◆ ABOUT THIS EXERCISE
Every line that holds the word "build" needs to be copied from the data below.

◆ DATA RECORDS
^^^^^^^^^^^^^^^^
(** X10: a first call in self-map mode that throws for any other reason
    (artifact not found or not opened, offset not aligned, mapping refused)
    leaves the instance without a mapping, so that a later call starts
    over; the registry is not touched. *)
Theorem get_constants_start_failure (cfg : Config) (env : Env) (m m1 : Model)
    (e : exception) :
  use_mmap_self cfg = true ->
  self_mmap m = None ->
  _get_constants_start cfg env m = (Throw e, m1) ->
  e <> weights_corrupt ->
  self_mmap m1 = None /\
  constants_map_ m1 = constants_map_ m /\ constants_ m1 = constants_ m.
Proof.
  intros Hcfg Hself Hrun Hne.
  destruct (get_constants_start_outcomes cfg env m _ m1 Hcfg Hself Hrun)
    as [[_ [H | [H | H]]] | (Hnone & _ & _ & Hmap & Harr)];
    try discriminate H; [congruence | auto].
Qed.

Lemma get_constants_start_failure_witness :
  self_mmap (snd (_get_constants_start cfg_cpu_mmap env_not_found
                    (mk_model device_type_cpu true [] (Some ∅) None))) = None.
Proof.
  refine (proj1 (get_constants_start_failure cfg_cpu_mmap env_not_found
                   (mk_model device_type_cpu true [] (Some ∅) None) _
                   (runtime_error "Can't find shared library name")
                   eq_refl eq_refl _ _)).
  - vm_compute. reflexivity.
  - discriminate.
Defined.

(** ** Construction and the completion signal *)

Lemma AOTInductorModelBase_Ok cfg env n_in n_out n_const device_str iw m :
  AOTInductorModelBase cfg env n_in n_out n_const device_str iw = Ok m ->
  exists ty idx,
    parse_device_str cfg device_str = Ok (ty, idx) /\
    m = {| inputs_info_ := replicate n_in default_ParamInfo;
           outputs_info_ := replicate n_out default_ParamInfo;
           constants_info_ := replicate n_const default_ConstInfo;
           constants_map_ := None; constants_ := None; constant_blob_ := None;
           self_mmap := None; include_weights := iw;
           run_finished_ := false; run_finished_event_ := None;
           device_type_ := ty;
           device_idx_ := resolved_device_idx cfg env idx;
           effects_ := [] |}.
Proof.
  unfold AOTInductorModelBase, resolved_device_idx, use_gpu, use_cuda, use_xpu.
  cbv [mbind outcome_mbind outcome_bind].
  destruct (parse_device_str cfg device_str) as [[ty idx]| |]; try discriminate.
  intros Hrun. exists ty, idx. split; [reflexivity|].
  destruct (target cfg); cbn [orb andb] in *.
  - injection Hrun as <-. reflexivity.
  - destruct (idx =? -1).
    + destruct (AOTI_RUNTIME_DEVICE_CHECK (get_device_status env));
        try discriminate. injection Hrun as <-. reflexivity.
    + destruct (AOTI_RUNTIME_DEVICE_CHECK (set_device_status env idx));
        try discriminate. injection Hrun as <-. reflexivity.
  - destruct (idx =? -1); injection Hrun as <-; reflexivity.
Qed.

(** X11: the device of a constructed instance is the device the string
    names; the index is the one in the string, and where the string gives
    none it is the current device of the driver in a CUDA or XPU build and
    stays [-1] in a CPU build.  A string that does not parse makes the
    constructor throw what [parse_device_str] throws. *)
Theorem AOTInductorModelBase_device (cfg : Config) (env : Env)
    (n_in n_out n_const : nat) (device_str : string) (iw : bool) :
  (forall m,
     AOTInductorModelBase cfg env n_in n_out n_const device_str iw = Ok m ->
     exists ty idx,
       parse_device_str cfg device_str = Ok (ty, idx) /\
       device_type_ m = ty /\
       device_idx_ m = resolved_device_idx cfg env idx /\
       (idx <> -1 -> device_idx_ m = idx) /\
       (idx = -1 -> use_gpu cfg = true -> device_idx_ m = current_device env)) /\
  (forall e,
     parse_device_str cfg device_str = Throw e ->
     AOTInductorModelBase cfg env n_in n_out n_const device_str iw = Throw e).
Proof.
  split.
  - intros m Hrun.
    apply AOTInductorModelBase_Ok in Hrun as (ty & idx & Hparse & ->).
    exists ty, idx. cbn [device_type_ device_idx_].
    split; [exact Hparse|]. split; [reflexivity|]. split; [reflexivity|].
    unfold resolved_device_idx. split.
    + intros Hne. destruct (Z.eqb_spec idx (-1)); [contradiction|].
      rewrite andb_false_r. reflexivity.
    + intros -> ->. reflexivity.
  - intros e Hparse. unfold AOTInductorModelBase. rewrite Hparse. reflexivity.
Qed.

Lemma AOTInductorModelBase_device_witness :
  AOTInductorModelBase cfg_cpu env_ok 1 1 1 "tpu:0" true
    = Throw (invalid_device "tpu:0").
Proof.
  apply (proj2 (AOTInductorModelBase_device cfg_cpu env_ok 1 1 1 "tpu:0" true)).
  reflexivity.
Defined.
^^^^^^^^^^^^^^^^
◆ RESPONSE AREA
    none it is the current device of the driver in a CUDA or XPU build and
    stays [-1] in a CPU build.  A string that does not parse makes the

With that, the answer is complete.